Using the material that follows, output exactly the lines from the one containing "rewrite !elem_of_cons. do 5" through the one containing "assert (H1 : EvPatch labelledNode u d", with both ends kept.

(EXERCISE INPUT Opens)

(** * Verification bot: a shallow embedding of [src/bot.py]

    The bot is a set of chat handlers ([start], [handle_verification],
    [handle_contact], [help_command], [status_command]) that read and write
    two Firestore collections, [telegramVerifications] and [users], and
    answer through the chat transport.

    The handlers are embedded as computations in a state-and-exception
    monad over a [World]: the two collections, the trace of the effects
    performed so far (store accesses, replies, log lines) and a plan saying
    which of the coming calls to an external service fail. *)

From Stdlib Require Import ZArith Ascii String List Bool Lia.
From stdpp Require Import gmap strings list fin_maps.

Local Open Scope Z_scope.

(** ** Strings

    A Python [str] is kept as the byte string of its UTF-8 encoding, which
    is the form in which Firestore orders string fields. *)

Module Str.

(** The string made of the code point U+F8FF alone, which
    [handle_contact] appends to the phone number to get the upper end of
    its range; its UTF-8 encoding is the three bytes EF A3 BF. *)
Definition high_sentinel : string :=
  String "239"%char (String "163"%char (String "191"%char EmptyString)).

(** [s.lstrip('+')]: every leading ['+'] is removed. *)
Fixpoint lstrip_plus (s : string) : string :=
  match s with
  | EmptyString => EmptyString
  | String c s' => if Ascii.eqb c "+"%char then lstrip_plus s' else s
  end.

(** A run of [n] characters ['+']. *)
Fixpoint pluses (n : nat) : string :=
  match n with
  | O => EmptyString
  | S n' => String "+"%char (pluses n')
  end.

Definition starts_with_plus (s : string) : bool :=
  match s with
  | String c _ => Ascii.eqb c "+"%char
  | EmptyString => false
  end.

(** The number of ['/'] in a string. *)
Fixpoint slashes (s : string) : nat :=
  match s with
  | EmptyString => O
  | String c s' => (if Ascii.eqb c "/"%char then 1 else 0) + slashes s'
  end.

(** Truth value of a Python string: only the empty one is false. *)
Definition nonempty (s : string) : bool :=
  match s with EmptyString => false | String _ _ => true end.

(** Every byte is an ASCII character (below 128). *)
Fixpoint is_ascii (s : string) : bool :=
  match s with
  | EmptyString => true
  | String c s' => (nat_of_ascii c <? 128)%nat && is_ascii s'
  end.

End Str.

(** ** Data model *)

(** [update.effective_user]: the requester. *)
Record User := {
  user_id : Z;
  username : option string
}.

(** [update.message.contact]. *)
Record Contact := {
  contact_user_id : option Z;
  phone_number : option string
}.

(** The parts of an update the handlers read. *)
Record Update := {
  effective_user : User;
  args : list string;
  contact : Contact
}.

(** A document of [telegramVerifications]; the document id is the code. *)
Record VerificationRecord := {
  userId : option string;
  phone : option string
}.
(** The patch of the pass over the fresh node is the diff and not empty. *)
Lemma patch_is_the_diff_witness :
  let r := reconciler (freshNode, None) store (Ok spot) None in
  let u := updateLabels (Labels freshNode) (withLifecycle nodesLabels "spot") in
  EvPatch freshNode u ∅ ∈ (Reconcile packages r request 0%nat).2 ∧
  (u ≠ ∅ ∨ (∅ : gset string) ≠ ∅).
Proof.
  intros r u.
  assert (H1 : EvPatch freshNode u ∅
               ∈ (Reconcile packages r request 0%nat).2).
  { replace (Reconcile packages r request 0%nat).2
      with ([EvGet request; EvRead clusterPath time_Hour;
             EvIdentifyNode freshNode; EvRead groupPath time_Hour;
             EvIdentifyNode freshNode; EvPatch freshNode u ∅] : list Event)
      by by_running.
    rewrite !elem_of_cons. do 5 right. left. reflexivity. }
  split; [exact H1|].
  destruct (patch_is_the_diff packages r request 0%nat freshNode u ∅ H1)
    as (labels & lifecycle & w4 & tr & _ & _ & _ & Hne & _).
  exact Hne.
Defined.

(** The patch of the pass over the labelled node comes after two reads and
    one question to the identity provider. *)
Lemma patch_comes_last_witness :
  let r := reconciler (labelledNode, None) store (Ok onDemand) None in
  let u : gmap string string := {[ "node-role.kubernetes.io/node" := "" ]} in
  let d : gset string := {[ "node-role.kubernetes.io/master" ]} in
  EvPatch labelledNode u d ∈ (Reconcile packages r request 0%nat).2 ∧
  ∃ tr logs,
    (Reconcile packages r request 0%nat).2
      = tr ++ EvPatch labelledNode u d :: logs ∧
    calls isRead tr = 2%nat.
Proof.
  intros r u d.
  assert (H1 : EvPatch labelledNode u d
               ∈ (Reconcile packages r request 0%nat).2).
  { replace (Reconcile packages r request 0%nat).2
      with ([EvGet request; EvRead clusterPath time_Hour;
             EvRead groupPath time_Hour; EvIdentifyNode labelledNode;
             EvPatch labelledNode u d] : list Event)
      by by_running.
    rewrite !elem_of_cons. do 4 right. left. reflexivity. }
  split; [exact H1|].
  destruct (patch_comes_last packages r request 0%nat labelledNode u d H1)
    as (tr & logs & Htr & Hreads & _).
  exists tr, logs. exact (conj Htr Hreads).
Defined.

(EXERCISE INPUT Closes)

[EXERCISE RESULT]
    rewrite !elem_of_cons. do 5 right. left. reflexivity. }
  split; [exact H1|].
  destruct (patch_is_the_diff packages r request 0%nat freshNode u ∅ H1)
    as (labels & lifecycle & w4 & tr & _ & _ & _ & Hne & _).
  exact Hne.
Defined.

(** The patch of the pass over the labelled node comes after two reads and
    one question to the identity provider. *)
Lemma patch_comes_last_witness :
  let r := reconciler (labelledNode, None) store (Ok onDemand) None in
  let u : gmap string string := {[ "node-role.kubernetes.io/node" := "" ]} in
  let d : gset string := {[ "node-role.kubernetes.io/master" ]} in
  EvPatch labelledNode u d ∈ (Reconcile packages r request 0%nat).2 ∧
  ∃ tr logs,
    (Reconcile packages r request 0%nat).2
      = tr ++ EvPatch labelledNode u d :: logs ∧
    calls isRead tr = 2%nat.
Proof.
  intros r u d.
  assert (H1 : EvPatch labelledNode u d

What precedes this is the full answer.